Work request
Every line below that holds the word "string" must be listed.

Stored items:
━━━━━━━━━━━━━━━━

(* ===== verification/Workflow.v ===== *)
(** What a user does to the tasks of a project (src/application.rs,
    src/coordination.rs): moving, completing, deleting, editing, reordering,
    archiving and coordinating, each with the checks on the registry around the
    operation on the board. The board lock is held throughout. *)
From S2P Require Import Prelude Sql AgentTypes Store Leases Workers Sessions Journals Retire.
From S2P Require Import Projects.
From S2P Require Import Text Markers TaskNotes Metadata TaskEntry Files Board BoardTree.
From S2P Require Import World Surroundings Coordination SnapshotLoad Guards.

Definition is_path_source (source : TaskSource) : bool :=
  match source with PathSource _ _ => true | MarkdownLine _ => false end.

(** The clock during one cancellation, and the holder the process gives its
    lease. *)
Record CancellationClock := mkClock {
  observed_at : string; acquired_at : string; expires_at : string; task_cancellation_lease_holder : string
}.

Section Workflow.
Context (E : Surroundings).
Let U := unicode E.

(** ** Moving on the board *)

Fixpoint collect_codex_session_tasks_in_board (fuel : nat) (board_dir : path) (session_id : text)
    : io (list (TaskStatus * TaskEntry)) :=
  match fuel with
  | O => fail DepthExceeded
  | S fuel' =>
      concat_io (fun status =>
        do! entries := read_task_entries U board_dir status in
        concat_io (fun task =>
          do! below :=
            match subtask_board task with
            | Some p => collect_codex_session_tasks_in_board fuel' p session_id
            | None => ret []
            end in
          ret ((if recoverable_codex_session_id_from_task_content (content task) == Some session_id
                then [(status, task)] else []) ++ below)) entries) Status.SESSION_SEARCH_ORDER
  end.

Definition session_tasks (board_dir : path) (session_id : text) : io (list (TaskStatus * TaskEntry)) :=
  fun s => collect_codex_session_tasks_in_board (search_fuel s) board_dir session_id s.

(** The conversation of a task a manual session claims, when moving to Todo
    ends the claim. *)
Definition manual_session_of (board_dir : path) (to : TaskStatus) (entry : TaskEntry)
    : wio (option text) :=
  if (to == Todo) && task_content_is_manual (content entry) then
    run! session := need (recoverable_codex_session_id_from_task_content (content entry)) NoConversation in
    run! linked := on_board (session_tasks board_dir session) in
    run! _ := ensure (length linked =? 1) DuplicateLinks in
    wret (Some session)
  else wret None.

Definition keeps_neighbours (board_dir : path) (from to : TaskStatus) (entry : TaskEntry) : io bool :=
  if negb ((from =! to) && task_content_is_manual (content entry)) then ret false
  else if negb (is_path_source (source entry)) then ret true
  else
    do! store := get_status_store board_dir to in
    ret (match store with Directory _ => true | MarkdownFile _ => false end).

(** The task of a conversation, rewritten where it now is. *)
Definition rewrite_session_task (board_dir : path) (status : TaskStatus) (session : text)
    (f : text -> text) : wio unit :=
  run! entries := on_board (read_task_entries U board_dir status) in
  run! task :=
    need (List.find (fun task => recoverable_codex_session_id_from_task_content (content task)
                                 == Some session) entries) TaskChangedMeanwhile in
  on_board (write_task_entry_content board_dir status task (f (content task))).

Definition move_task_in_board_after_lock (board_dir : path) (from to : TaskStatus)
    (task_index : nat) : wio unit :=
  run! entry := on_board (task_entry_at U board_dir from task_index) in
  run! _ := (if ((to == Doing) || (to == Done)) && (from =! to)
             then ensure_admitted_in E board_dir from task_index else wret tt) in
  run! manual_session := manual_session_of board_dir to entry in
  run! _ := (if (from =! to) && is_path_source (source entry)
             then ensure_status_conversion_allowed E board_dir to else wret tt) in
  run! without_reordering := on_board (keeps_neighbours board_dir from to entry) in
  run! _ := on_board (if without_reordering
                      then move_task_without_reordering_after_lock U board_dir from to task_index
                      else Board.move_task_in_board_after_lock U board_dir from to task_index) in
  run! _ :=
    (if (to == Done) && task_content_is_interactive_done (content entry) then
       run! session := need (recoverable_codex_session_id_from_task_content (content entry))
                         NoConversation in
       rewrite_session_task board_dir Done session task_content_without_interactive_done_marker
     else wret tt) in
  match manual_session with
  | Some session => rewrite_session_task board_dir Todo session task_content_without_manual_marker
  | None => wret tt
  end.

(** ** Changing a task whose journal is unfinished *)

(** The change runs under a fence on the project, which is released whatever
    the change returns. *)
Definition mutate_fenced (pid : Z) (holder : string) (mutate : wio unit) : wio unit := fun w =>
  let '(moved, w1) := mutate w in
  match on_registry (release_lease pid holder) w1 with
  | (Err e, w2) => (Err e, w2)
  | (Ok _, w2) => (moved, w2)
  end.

━━━━━━━━━━━━━━━━

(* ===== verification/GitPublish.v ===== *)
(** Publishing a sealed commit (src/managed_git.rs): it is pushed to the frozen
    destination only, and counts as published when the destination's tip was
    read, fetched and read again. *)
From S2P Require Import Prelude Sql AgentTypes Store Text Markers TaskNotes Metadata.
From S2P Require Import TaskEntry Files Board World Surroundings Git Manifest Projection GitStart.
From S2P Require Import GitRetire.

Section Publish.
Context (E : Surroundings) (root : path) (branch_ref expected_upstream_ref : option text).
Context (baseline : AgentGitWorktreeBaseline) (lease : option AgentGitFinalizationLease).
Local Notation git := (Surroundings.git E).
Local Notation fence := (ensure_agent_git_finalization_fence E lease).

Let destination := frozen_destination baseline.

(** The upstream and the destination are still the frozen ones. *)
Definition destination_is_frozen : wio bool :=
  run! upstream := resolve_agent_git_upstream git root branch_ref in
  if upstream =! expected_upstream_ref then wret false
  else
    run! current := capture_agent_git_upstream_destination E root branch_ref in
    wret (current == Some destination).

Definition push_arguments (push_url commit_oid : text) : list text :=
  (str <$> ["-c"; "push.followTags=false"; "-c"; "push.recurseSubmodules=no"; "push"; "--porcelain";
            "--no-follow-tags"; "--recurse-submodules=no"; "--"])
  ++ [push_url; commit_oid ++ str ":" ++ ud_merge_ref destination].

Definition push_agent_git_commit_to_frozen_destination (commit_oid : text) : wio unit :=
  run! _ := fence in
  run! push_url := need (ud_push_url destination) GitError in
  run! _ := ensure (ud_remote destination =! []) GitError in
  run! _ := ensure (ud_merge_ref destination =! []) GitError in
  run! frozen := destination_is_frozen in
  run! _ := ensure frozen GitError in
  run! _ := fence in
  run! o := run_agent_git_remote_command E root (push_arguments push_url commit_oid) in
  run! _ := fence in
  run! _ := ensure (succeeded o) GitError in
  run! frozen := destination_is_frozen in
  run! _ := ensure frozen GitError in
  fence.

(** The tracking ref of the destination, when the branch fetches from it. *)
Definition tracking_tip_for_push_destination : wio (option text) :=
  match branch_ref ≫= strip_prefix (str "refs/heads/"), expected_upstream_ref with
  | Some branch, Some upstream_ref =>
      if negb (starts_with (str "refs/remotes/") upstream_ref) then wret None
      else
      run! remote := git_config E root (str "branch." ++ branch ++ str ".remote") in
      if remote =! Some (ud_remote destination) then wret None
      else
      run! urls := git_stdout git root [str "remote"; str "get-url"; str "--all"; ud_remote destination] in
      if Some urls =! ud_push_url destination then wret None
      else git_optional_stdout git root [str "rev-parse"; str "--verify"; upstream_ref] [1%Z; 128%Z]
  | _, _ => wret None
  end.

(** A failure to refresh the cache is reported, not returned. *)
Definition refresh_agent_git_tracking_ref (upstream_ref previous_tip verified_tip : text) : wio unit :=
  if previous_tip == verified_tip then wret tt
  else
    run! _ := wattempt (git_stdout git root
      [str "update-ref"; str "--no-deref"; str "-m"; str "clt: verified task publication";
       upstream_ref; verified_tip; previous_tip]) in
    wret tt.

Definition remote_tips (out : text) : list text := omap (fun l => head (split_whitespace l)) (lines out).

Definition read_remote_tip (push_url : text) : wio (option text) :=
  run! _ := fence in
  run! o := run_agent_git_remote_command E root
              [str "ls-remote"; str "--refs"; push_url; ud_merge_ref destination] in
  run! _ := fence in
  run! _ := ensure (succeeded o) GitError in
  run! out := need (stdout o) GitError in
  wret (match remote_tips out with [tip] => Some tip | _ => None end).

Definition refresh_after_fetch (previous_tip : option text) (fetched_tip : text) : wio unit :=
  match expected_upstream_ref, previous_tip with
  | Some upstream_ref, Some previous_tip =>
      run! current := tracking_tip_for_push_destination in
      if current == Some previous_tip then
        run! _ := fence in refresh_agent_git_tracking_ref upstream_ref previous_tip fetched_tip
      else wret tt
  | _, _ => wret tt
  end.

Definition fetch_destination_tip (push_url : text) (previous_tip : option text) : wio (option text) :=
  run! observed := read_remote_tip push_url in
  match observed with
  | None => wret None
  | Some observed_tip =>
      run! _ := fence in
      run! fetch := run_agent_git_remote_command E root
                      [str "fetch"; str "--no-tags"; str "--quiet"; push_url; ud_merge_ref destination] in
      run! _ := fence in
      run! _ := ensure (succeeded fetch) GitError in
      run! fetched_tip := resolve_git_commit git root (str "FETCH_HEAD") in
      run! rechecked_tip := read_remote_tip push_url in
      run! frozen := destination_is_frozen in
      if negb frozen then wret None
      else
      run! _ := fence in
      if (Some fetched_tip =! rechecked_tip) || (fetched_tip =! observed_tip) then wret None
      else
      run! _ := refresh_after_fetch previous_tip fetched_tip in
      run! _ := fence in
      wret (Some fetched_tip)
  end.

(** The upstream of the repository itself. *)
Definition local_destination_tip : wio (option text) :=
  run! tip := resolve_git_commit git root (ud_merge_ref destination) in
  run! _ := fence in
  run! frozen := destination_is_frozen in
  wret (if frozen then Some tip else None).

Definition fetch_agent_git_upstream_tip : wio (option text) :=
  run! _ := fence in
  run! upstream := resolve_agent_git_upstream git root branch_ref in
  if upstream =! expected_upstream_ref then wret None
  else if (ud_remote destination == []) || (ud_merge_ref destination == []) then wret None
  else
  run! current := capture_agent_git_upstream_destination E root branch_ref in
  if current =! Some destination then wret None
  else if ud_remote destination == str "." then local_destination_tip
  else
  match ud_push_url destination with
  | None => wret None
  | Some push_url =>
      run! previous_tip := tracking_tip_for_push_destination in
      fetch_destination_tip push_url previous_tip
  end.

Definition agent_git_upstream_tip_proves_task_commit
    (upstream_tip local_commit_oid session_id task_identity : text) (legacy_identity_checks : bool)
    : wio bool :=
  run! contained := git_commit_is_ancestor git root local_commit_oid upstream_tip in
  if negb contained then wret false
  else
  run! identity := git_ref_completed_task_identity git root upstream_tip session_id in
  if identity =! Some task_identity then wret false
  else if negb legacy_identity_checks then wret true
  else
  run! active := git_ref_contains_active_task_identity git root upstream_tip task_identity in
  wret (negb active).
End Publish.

━━━━━━━━━━━━━━━━

Solution for this task
  observed_at : string; acquired_at : string; expires_at : string; task_cancellation_lease_holder : string
Definition mutate_fenced (pid : Z) (holder : string) (mutate : wio unit) : wio unit := fun w =>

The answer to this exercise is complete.